Polkadot nodes failed to build block 5202216 on 24.05.2021, due to an out of memory (OOM) problem. The runtime (i.e. the blockchain’s state transition mechanism) crashed, not the nodes themselves. Polkadot’s runtime is written in WebAssembly and may be run by a Wasm interpreter or compiler. However, a set amount of memory is always provided as part of the runtime execution environment (64MB at the moment). This also wasn’t enough for this block.
This block was the final block of the era’s penultimate session. It requires the election of a new validator set for the new era that would begin after the next session. The validator set can be chosen off-chain or on-chain, although off-chain is recommended because the election procedure is computationally intensive. However, no validator provided a solution for this session. Probably because they encountered the same OOM while completing the election off-chain. Thus, it had to be done on-chain. The result is the OOM that all validators encountered while attempting to author this block. The solution to the OOM was simple: simply raise the Wasm runtime’s default memory size to 128MB.
Releasing a New Update
To apply this change to all validators, a new release would be required, as well as the updating of a large number of validators. In the short term, however, there was a far easier answer to this difficulty (and most importantly faster to deploy). Polkadot’s runtime builds not only to Wasm but also to native code for greater performance, and the native runtime, most crucially, does not impose any memory limits during execution. However, when the executing node is from the same version as the on-chain runtime, the native runtime matches it. At this moment, the on-chain runtime matched the v0.8.30 release, which released on April 8, 2021. There have already been three fresh releases since then.
To get around the problem as quickly as possible, all validator operators had the instructions to downgrade their validators to v0.8.30 and execute them with the ‘—execution native’ parameter to force the use of the native runtime. Overall, it took around 1 hour and 10 minutes to identify the problem, devise a short-term solution, notifies validators, and have new blocks generated, allowing the network to fully recover.
The Compiler’s Possibility to Generate Defective Code
Importing a block does not lead to the same storage root the block author stated, which is the storage root mismatch. In principle, the same input should always result in the same output in a blockchain. However, because we had told all validators to run with the native runtime, the network was still operating and constructing blocks, which could only mean that there was non-determinism between the native and Wasm runtimes.

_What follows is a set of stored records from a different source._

Lemma appendEscape_loop_good (s : bytes) (fuel : nat) :
  forall (b : Builder) (start i : nat),
    (start <= i)%nat -> (length s <= i + fuel)%nat ->
    Forall (fun c => copied safe c = true) (slice s start i) ->
    Forall (fun c => good c = true) (buf b) ->
    Forall (fun c => good c = true) (buf (fst (appendEscape_loop fuel safe s b start i)))
    /\ Forall (fun c => copied safe c = true)
         (drop (snd (appendEscape_loop fuel safe s b start i)) s).
Proof.
  induction fuel as [|fuel IH]; intros b start i Hle Hfuel Hs Hb.
  { simpl. split; [exact Hb|]. rewrite <- (slice_all s start i) by lia. exact Hs. }
  simpl. destruct (s !! i) as [ch|] eqn:E.
  2:{ simpl. split; [exact Hb|].
      apply lookup_ge_None in E. rewrite <- (slice_all s start i) by lia. exact Hs. }
  pose proof (byteZ_range ch) as Hch.
  assert (Hnil : forall j, Forall (fun c => copied safe c = true) (slice s j j)).
  { intros j. unfold slice. rewrite Nat.sub_diag, take_0. constructor. }
  destruct (Z.ltb_spec (byteZ ch) 128) as [Hlt|Hge].
  - destruct (safe (byteZ ch)) eqn:Esafe.
    + apply IH; [lia | lia | | exact Hb].
      rewrite (slice_snoc s start i ch) by done.
      apply Forall_app. split; [exact Hs|]. constructor; [|constructor].
      unfold copied. by rewrite Esafe.
    + apply IH; [lia | lia | apply Hnil |].
      pose proof (flush_good s b start i Hs Hb) as Hf.
      set (bf := if (start <? i)%nat then _ else b) in *. clearbody bf.
      assert (Hbs : good "\"%char = true) by (apply Hascii; vm_compute; intuition congruence).
      destruct ((byteZ ch =? 92) || (byteZ ch =? 34)) eqn:E1;
        [|destruct (byteZ ch =? 10);
          [|destruct (byteZ ch =? 13); [|destruct (byteZ ch =? 9)]]];
        norm_out; (apply Forall_app; split; [exact Hf|]); each_byte;
        try (apply Hascii; vm_compute; intuition congruence).
      * apply orb_true_iff in E1. apply Hascii; destruct E1 as [?%Z.eqb_eq| ?%Z.eqb_eq]; lia.
      * apply hex_good. rewrite Z.shiftr_div_pow2 by lia.
        change (2 ^ 4) with 16. Z.div_mod_to_equations; lia.
      * apply hex_good. change 15 with (Z.ones 4). rewrite Z.land_ones by lia.
        change (2 ^ 4) with 16. Z.div_mod_to_equations; lia.
  - destruct (utf8_DecodeRuneInString (drop i s)) as [r size] eqn:Ed.
    rewrite (drop_S _ _ _ E) in Ed.
    destruct (utf8_DecodeRuneInString_bytes _ _ _ _ Ed Hge) as [Hsize Hbytes].
    rewrite <- (drop_S _ _ _ E) in Hbytes.
    pose proof (flush_good s b start i Hs Hb) as Hf.
    destruct ((r =? RuneError) && (size =? 1)%nat);
      [|destruct ((r =? 8232) || (r =? 8233))].
    + apply IH; [lia | lia | apply Hnil |].
      set (bf := if (start <? i)%nat then _ else b) in *. clearbody bf.
      norm_out. apply Forall_app; split; [exact Hf|].
      each_byte; apply Hascii; vm_compute; intuition congruence.
    + apply IH; [lia | lia | apply Hnil |].
      set (bf := if (start <? i)%nat then _ else b) in *. clearbody bf.
      norm_out. apply Forall_app; split; [exact Hf|].
      each_byte; try (apply Hascii; vm_compute; intuition congruence).
      apply hex_good. change 15 with (Z.ones 4). rewrite Z.land_ones by lia.
      change (2 ^ 4) with 16. Z.div_mod_to_equations; lia.
    + apply IH; [lia | lia | | exact Hb].
      rewrite slice_app by done. apply Forall_app; split; [exact Hs|].
      eapply Forall_impl; [exact Hbytes|]. intros c Hc. unfold copied.
      apply orb_true_iff. right. by apply Z.leb_le.
Qed.
(** Every network that [IPv4Network] builds is well formed. *)
Lemma IPv4Network_wf s n : IPv4Network s = Some n -> wf_network n.
Proof.
  unfold IPv4Network.
  destruct (_split_addr_prefix s) as [[addr mask] |]; [| discriminate].
  destruct (_ip_int_from_string addr) as [packed |] eqn:Hpacked;
    [| discriminate].
  destruct (_make_netmask mask) as [p |] eqn:Hp; [| discriminate].
  intros [= <-]. apply ip_int_from_string_range in Hpacked.
  apply make_netmask_range in Hp.
  set (m := _ip_int_from_prefix IPv4 p).
  assert (Hland : (if negb (Z.land packed m =? packed)
                   then Z.land packed m else packed) = Z.land packed m).
  { destruct (Z.eqb_spec (Z.land packed m) packed) as [-> | _]; reflexivity. }
  rewrite Hland. unfold wf_network, netmask.
  cbn [version prefixlen network_address max_prefixlen]. fold m.
  split; [assumption |]. split.
  - unfold m. rewrite land_netmask by (cbn [max_prefixlen]; lia).
    cbn [max_prefixlen].
    assert (0 < 2 ^ (32 - p)) by (apply Z.pow_pos_nonneg; lia).
    pose proof (Z.mul_div_le packed (2 ^ (32 - p)) ltac:(lia)).
    assert (0 <= packed / 2 ^ (32 - p)) by (apply Z.div_pos; lia).
    nia.
  - now rewrite <- Z.land_assoc, Z.land_diag.
Qed.

End Parsed.

(* ================================================================== *)
(** * Parsed IPv4 text is a token *)
(* ================================================================== *)

Section ParsedText.

Lemma split_nonempty sep s : PyStr.split sep s <> [].
Proof.
  destruct s as [| c s]; cbn [PyStr.split]; [discriminate |].
  destruct (Ascii.eqb c sep); [discriminate |].
  destruct (PyStr.split sep s); discriminate.
Qed.

(** When every part between separators is made of [q] characters, the text
    is made of [q] characters and separators. *)
Lemma split_forall_chars (p q : ascii -> bool) sep s :
  (forall c, q c = true -> p c = true) -> p sep = true ->
  Forall (fun part => PyStr.forall_chars q part = true) (PyStr.split sep s) ->
  PyStr.forall_chars p s = true.
Proof.
  intros Hqp Hsep. induction s as [| c s IH]; [reflexivity |].
  cbn [PyStr.split PyStr.forall_chars].
  destruct (Ascii.eqb_spec c sep) as [-> | Hne].
  - intros H. inversion H; subst. rewrite Hsep. now apply IH.
  - destruct (PyStr.split sep s) as [| x xs] eqn:Hsplit.
    + now destruct (split_nonempty sep s).
    + intros H. inversion H as [| ? ? Hx Hxs]; subst.
      chars_cons Hx Hc Hx'. rewrite (Hqp c Hc).
      apply IH. now constructor.
Qed.

Lemma parse_octet_digits o z :
  _parse_octet o = Some z -> PyStr.forall_chars PyStr.isdecimal o = true.
Proof.
  unfold _parse_octet.
  destruct (String.eqb o ""); [discriminate |].
  destruct (PyStr.isascii o && PyStr.isdigit o) eqn:Hd; [| discriminate].
  intros _. now apply isascii_isdigit_decimal.
Qed.

Lemma from_octets_digits octets : forall acc z,
  from_octets acc octets = Some z ->
  Forall (fun o => PyStr.forall_chars PyStr.isdecimal o = true) octets.
Proof.
  induction octets as [| o octets IH]; intros acc z H; [constructor |].
  cbn [from_octets] in H.
  destruct (_parse_octet o) as [b |] eqn:Hb; [| discriminate].
  constructor; [now apply parse_octet_digits in Hb | now apply IH in H].
Qed.

Lemma ip_int_from_string_dotted s z :
  _ip_int_from_string s = Some z -> PyStr.forall_chars dotted s = true.
Proof.
  unfold _ip_int_from_string.
  destruct (String.eqb s ""); [discriminate |].
  destruct (negb _); [discriminate |]. intros H.
  apply from_octets_digits in H.
  apply (split_forall_chars dotted PyStr.isdecimal "." s);
    [| reflexivity | assumption].
  intros c Hc. unfold dotted. now rewrite Hc.
Qed.

Lemma make_netmask_dotted m p :
  _make_netmask (Some m) = Some p -> PyStr.forall_chars dotted m = true.
Proof.
  unfold _make_netmask, _prefix_from_prefix_string, _prefix_from_ip_string.
  assert (Hip : match _ip_int_from_string m with
                | Some ip_int =>
                    match _prefix_from_ip_int IPv4 ip_int with
                    | Some prefixlen => Some prefixlen
                    | None =>
                        _prefix_from_ip_int IPv4 (Z.lxor ip_int (ALL_ONES IPv4))
                    end
                | None => None
                end = Some p -> PyStr.forall_chars dotted m = true).
  { destruct (_ip_int_from_string m) as [x |] eqn:Hx; [| discriminate].
    intros _. now apply ip_int_from_string_dotted in Hx. }
  destruct (PyStr.isascii m && PyStr.isdigit m) eqn:Hd; cbn [negb];
    [| exact Hip].
  destruct (negb _); [exact Hip |]. intros _.
  apply isascii_isdigit_decimal in Hd. revert Hd.
  apply forall_chars_impl. intros c Hc. unfold dotted. now rewrite Hc.
Qed.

This led to the hypothesis that the rust compiler may have generated defective code, resulting in the mismatch seen. Someone at Parity, by chance, still had a binary of this release laying around that wasn’t the same as the one attached to the github release. This binary successfully synchronized the chain with the native runtime. The only difference between this binary and the previous one was using the version of the rust compiler. So it’s possible that something changed between the most recent compiler version and the one used to create the node back then. Yes, the node was able to sync successfully after downgrading the rust compiler and rebuilding the release branch.
Synchronizing with Wasm
Compiling the rust compiler without this patch and compiling the node with the self-built compiler revealed that the native runtime supplied the right data and the team was able to sync the chain. When there are several matches, the commit altered the binary search by function so that it might return a different index. Using this function in the runtime can result in a small reordering of the data saved in the state in. Therefore, it results to a different storage root.

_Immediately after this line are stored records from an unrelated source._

(** Rounding that succeeds without [Inexact] keeps the value. *)
Lemma round_value c d d' res :
  round c d = (d', res) -> goError c res = None -> Any res Inexact = false ->
  (qvalue d' == qvalue d)%Q.
Proof.
  unfold round.
  destruct (Precision c =? 0).
  { intros H Herr _. apply setExponent_cases in H as [[-> ->] | [-> Hr]].
    - unfold qvalue, signed; cbn. now rewrite Z.add_0_r.
    - now apply goError_system0 in Herr. }
  destruct (negb (Sign d =? 0) && _).
  { destruct (setExponent d [Exponent d]) as [d1 r1] eqn:H. intros [= <- <-] Herr _.
    apply setExponent_cases in H as [[-> ->] | [-> Hr]]; [|reflexivity].
    unfold qvalue, signed; cbn. now rewrite Z.add_0_r. }
  destruct (Z.ltb_spec 0 (NumDigits (Coeff d) - Precision c)) as [Hdiff|Hdiff].
  2:{ intros H Herr _. apply setExponent_cases in H as [[-> ->] | [-> Hr]]; [|reflexivity].
      unfold qvalue, signed; cbn. now rewrite !Z.add_0_r. }
  set (diff := NumDigits (Coeff d) - Precision c) in *.
  destruct (diff >? MaxExponent).
  { intros [= <- <-]. reflexivity. }
  destruct (N.eqb_spec (Coeff d mod 10 ^ Z.to_N diff) 0) as [Hm|Hm].
  - destruct (setExponent _ _) as [d1 r1] eqn:H. intros [= <- <-] Herr _.
    apply setExponent_cases in H as [[-> ->] | [-> Hr]].
    + cbn. unfold qvalue, signed. cbn.
      rewrite Z.add_0_r, (Z.add_comm (Exponent d) diff), <- scale_value by lia.
      rewrite sgnZ_exact_div by (assumption || lia). reflexivity.
    + now apply (goError_system c _ Hr) in Herr.
  - destruct (if (10 ^ Z.to_N diff <=? 2 * (Coeff d mod 10 ^ Z.to_N diff))%N
              then _ else _) as [y' diff'].
    destruct (setExponent _ _) as [d1 r1]. intros [= <- <-] _.
    rewrite !Any_cor. cbn. discriminate.
Qed.

(** The sign and magnitude [add] computes before rounding are those of the
    signed sum. *)
Lemma add_signed_sum (xn yn : bool) (a b : N) s c :
  (if Bool.eqb xn yn then (xn, (a + b)%N)
   else match (a ?= b)%N with
        | Lt => (negb xn, (b - a)%N)
        | Eq => (false, 0%N)
        | Gt => (xn, (a - b)%N)
        end) = (s, c) ->
  sgnZ s c = sgnZ xn a + sgnZ yn b.
Proof.
  unfold sgnZ. destruct xn, yn; cbn;
    try (intros [= <- <-]; lia);
    destruct (N.compare_spec a b); intros [= <- <-]; cbn; lia.
Qed.

(** A successful operation that does not report [Inexact] computes the
    exact sum or difference. *)
Lemma add_qvalue c d x y subtract d' res :
  add c d x y subtract = (d', res, None) -> Any res Inexact = false ->
  (qvalue d' == if subtract then qvalue x - qvalue y else qvalue x + qvalue y)%Q.
Proof.
  unfold add. destruct (upscale x y) as [[[a b] s]|] eqn:Hup; [|discriminate].
  apply upscale_value in Hup as [Hx Hy].
  destruct (if Bool.eqb _ _ then _ else _) as [sg coeff] eqn:Hsum.
  destruct (round c _) as [d1 r1] eqn:Hr. intros [= <- <- Herr] Hin.
  rewrite (round_value _ _ _ _ Hr Herr Hin).
  apply add_signed_sum in Hsum.
  symmetry in Hx, Hy.
  destruct subtract; rewrite Hx, Hy;
    unfold qvalue at 1, signed; cbn; rewrite Hsum, inject_Z_plus.
  - rewrite sgnZ_xorb_true, inject_Z_opp. ring.
  - rewrite xorb_false_r. ring.
Qed.

Lemma Add_value c d x y d' res :
  Add c d x y = (d', res, None) -> Any res Inexact = false ->
  dvalue d' = (dvalue x + dvalue y)%Qc.
Proof.
  intros H Hin. unfold dvalue. rewrite Q2Qc_plus. apply Q2Qc_eq_iff.
  exact (add_qvalue _ _ _ _ false _ _ H Hin).
Qed.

As a result, the native runtime blocks could not be in synchrony with the Wasm runtime. Also, updating the on-chain Wasm runtime to fix this is difficult. Changing the history of the blockchain without forking works. Then there’s the pull request that adds ‘code substitute’ to the chain specification. It mostly holds the chain’s origin and other data. The new field ‘code substitute’ is a map that maps to a Wasm runtime code blob and utilizes a block hash as the key. It tells the node to replace the on-chain Wasm runtime with the given one from every block following the one specified in the chain specification until the spec version of the runtime doesn’t already match.

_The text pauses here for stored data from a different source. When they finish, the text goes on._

(** * Clay: the Hub event bus and the Attention admission controller

    A shallow embedding of [src/faculties/attention.ts] (class [Attention])
    and of the Hub implementation (class [HubImpl], the variant that keeps
    [handlers_of_role] and [all_handlers]), with the properties of the
    design document stated and proved over it; then of the port of a
    faculty ([core/hub-port-impl.ts]), of the filter classes
    ([core/filters.ts]) and of the Hub that keeps an array of registrations
    ([core/hub-impl.ts]), with properties read off the code.

    Conventions of the embedding.
    - A string is the sequence of its characters, one character of the
      model for one code unit of the JavaScript string, so that [length]
      and [substring] count alike.
    - Character counts, priorities and timestamps ([Date.getTime()]) are
      integers ([Z]); the configuration fields [maxSize] and
      [max_entry_length] are character counts.
    - The remaining JavaScript numbers (rates, ratios, focus weights) are
      exact rationals ([Q]).  A quotient whose divisor is zero is not a
      finite number in JavaScript: it is [None] here, every comparison with
      it is false, and [Math.floor] keeps it.
    - A JavaScript [Map] that is iterated is an association list in
      insertion order; a [Map] that is only read and written by key is a
      [gmap].
    - [MaxPriorityQueue] comes from the package
      [@datastructures-js/priority-queue]; it is taken as an interface
      (class [MaxPriorityQueue] below) with the contract of a max-priority
      queue.
    - Calls to the logger do not change the state of [Attention]; the Hub
      records them in the trace of each call.
    - For the controller the port is a sink: [hubPort.appendActivity]
      returns, and what the controller publishes is the list of bodies it
      passed to it.  What the Hub does with an activity is the subject of
      [Hub.appendActivity].
    - An object that is compared by identity (a handler, a function) has a
      number for its identity; a [Set] of such objects is the list of its
      members in insertion order.
    - The Hub does not follow what the body of a handler does: a call of
      [handle] returns a promise or throws, and leaves the Hub as it is.
    - The counter [activitySequence] and the fields of a [Date] are natural
      numbers. *)

From Stdlib Require Import ZArith QArith Qround List String Ascii Lia Bool.
From Stdlib Require Import Permutation Sorted.
From Stdlib Require Import DecimalString DecimalNat.
From stdpp Require Import gmap strings.
Import ListNotations.

Local Open Scope Z_scope.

The Enhancements of the Current Condition in the Future:
- The native runtime’s deprecation will now be a priority much more aggressively. The same performance with the Wasm compiler Wasmtime can also be with the achievable native runtime. Therefore we no longer need the native optimization. Especially considering all of the potential drawbacks.
- The allocator’s modification is to provide a considerably more flexible resource allocation. This means this won’t cap the maximum allocation at 128MB and will most likely support Wasm’s maximum (4GB).
- On-chain elections will no longer be possible; elections must now take place off-chain and submit to the runtime.
- The off-chain worker will consume a higher memory limit than the on-chain Wasm runtime execution until the allocator upgrades. This should ensure that off-chain elections do not run out of memory and may submit properly.
- For the time being, with a native and Wasm runtime, it will ensure that the native and Wasm builds use the same compiler version. This should prevent issues arising from the use of different toolchain versions.
“The views and opinions on this Crypto News Website are solely those of the authors and contributors. These views and opinions do not necessarily represent those of iBaseTrading or its partners.”